*YOUR TASK:*
Copy word for word, please, the lines of the entries below running from the one containing "st_heap st !! c = Some (CObj oc) ->" to the one containing "destruct (restrict_spec fuel", both ends included.

*EXERCISE INPUT:*
(** What restrict does to the own properties of the prototype and of the
    constructor, for a constructor C whose prototype property holds an object
    P other than C, when the call completes and reads the slots it needs
    without running user code. Every own property of P that is configurable,
    not in exclude and not named __proto__ ends non-configurable and
    non-enumerable, of the same kind, and non-writable when it is a data
    property; the same holds for the own properties of C with excludeStatic.
    Every other own property keeps its descriptor. *)
Theorem restrict_locks_own_properties fuel st c oc p op w e cf exceptFor E
        iface n res st' :
  st_heap st !! c = Some (CObj oc) ->
  o_call oc <> NotCallable ->
  own (o_props oc) (KStr "prototype") = Some (PData (VObj p) w e cf) ->
  st_heap st !! p = Some (CObj op) ->
  p <> c ->
  VObj c ∉ st_restrictMap st ->
  options_of exceptFor = Ok E ->
  plain_read R (st_heap st) (VObj p) (KStr "constructor") = Some iface ->
  (own (o_props op) tag_key = None -> tag_source R (st_heap st) c E = Some n) ->
  restrict host_call R fuel (AVal (VObj c)) exceptFor st = (Ok res, st') ->
  (forall k d,
      property_of (st_heap st) p k = Some d ->
      if skipped (opt_exclude E) k d
      then property_of (st_heap st') p k = Some d
      else exists d',
          property_of (st_heap st') p k = Some d'
          /\ p_configurable d' = false /\ p_enumerable d' = false
          /\ p_is_data d' = p_is_data d
          /\ (forall v w0 e0 c0, d' = PData v w0 e0 c0 -> w0 = false))
  /\ (forall k d,
        property_of (st_heap st) c k = Some d ->
        if skipped (opt_excludeStatic E) k d
        then property_of (st_heap st') c k = Some d
        else exists d',
            property_of (st_heap st') c k = Some d'
            /\ p_configurable d' = false /\ p_enumerable d' = false
            /\ p_is_data d' = p_is_data d
            /\ (forall v w0 e0 c0, d' = PData v w0 e0 c0 -> w0 = false)).
Proof.
  intros Hc Hcall Hproto Hp Hne Hreg HE Hread Htag Hrun.
  rewrite <- (with_heap_same st) in Hrun.
  destruct (restrict_spec fuel st (st_heap st) c oc p op w e cf exceptFor E
              iface n res st' Hc Hcall Hproto Hp Hne Hreg HE Hread Htag Hrun)
    as (op' & oc' & hF & -> & -> & HpF & HcF & _ & _ & _ & Hprops & Hstatic & _).
  unfold property_of. simpl st_heap. rewrite Hp, Hc, HpF, HcF. split.
  - intros k d Hd. specialize (Hprops k d (own_with_tag op n k d Hd)).
    destruct (skipped (opt_exclude E) k d); [exact Hprops |].
    destruct Hprops as (d' & t1 & Hd' & Hlocked).
    exists d'. split; [exact Hd' |]. eapply locked_attributes; eauto.
  - intros k d Hd. rewrite (Hstatic k d Hd).
    destruct (skipped (opt_excludeStatic E) k d); [reflexivity |].
    exists (lock_static d). split; [reflexivity |].
    destruct d; simpl; repeat split; try discriminate;
      now intros ? ? ? ? [= _ <- _ _].
Qed.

*FINAL ANSWER:*
  st_heap st !! c = Some (CObj oc) ->
  o_call oc <> NotCallable ->
  own (o_props oc) (KStr "prototype") = Some (PData (VObj p) w e cf) ->
  st_heap st !! p = Some (CObj op) ->
  p <> c ->
  VObj c ∉ st_restrictMap st ->
  options_of exceptFor = Ok E ->
  plain_read R (st_heap st) (VObj p) (KStr "constructor") = Some iface ->
  (own (o_props op) tag_key = None -> tag_source R (st_heap st) c E = Some n) ->
  restrict host_call R fuel (AVal (VObj c)) exceptFor st = (Ok res, st') ->
  (forall k d,
      property_of (st_heap st) p k = Some d ->
      if skipped (opt_exclude E) k d
      then property_of (st_heap st') p k = Some d
      else exists d',
          property_of (st_heap st') p k = Some d'
          /\ p_configurable d' = false /\ p_enumerable d' = false
          /\ p_is_data d' = p_is_data d
          /\ (forall v w0 e0 c0, d' = PData v w0 e0 c0 -> w0 = false))
  /\ (forall k d,
        property_of (st_heap st) c k = Some d ->
        if skipped (opt_excludeStatic E) k d
        then property_of (st_heap st') c k = Some d
        else exists d',
            property_of (st_heap st') c k = Some d'
            /\ p_configurable d' = false /\ p_enumerable d' = false
            /\ p_is_data d' = p_is_data d
            /\ (forall v w0 e0 c0, d' = PData v w0 e0 c0 -> w0 = false)).
Proof.
  intros Hc Hcall Hproto Hp Hne Hreg HE Hread Htag Hrun.
  rewrite <- (with_heap_same st) in Hrun.
  destruct (restrict_spec fuel st (st_heap st) c oc p op w e cf exceptFor E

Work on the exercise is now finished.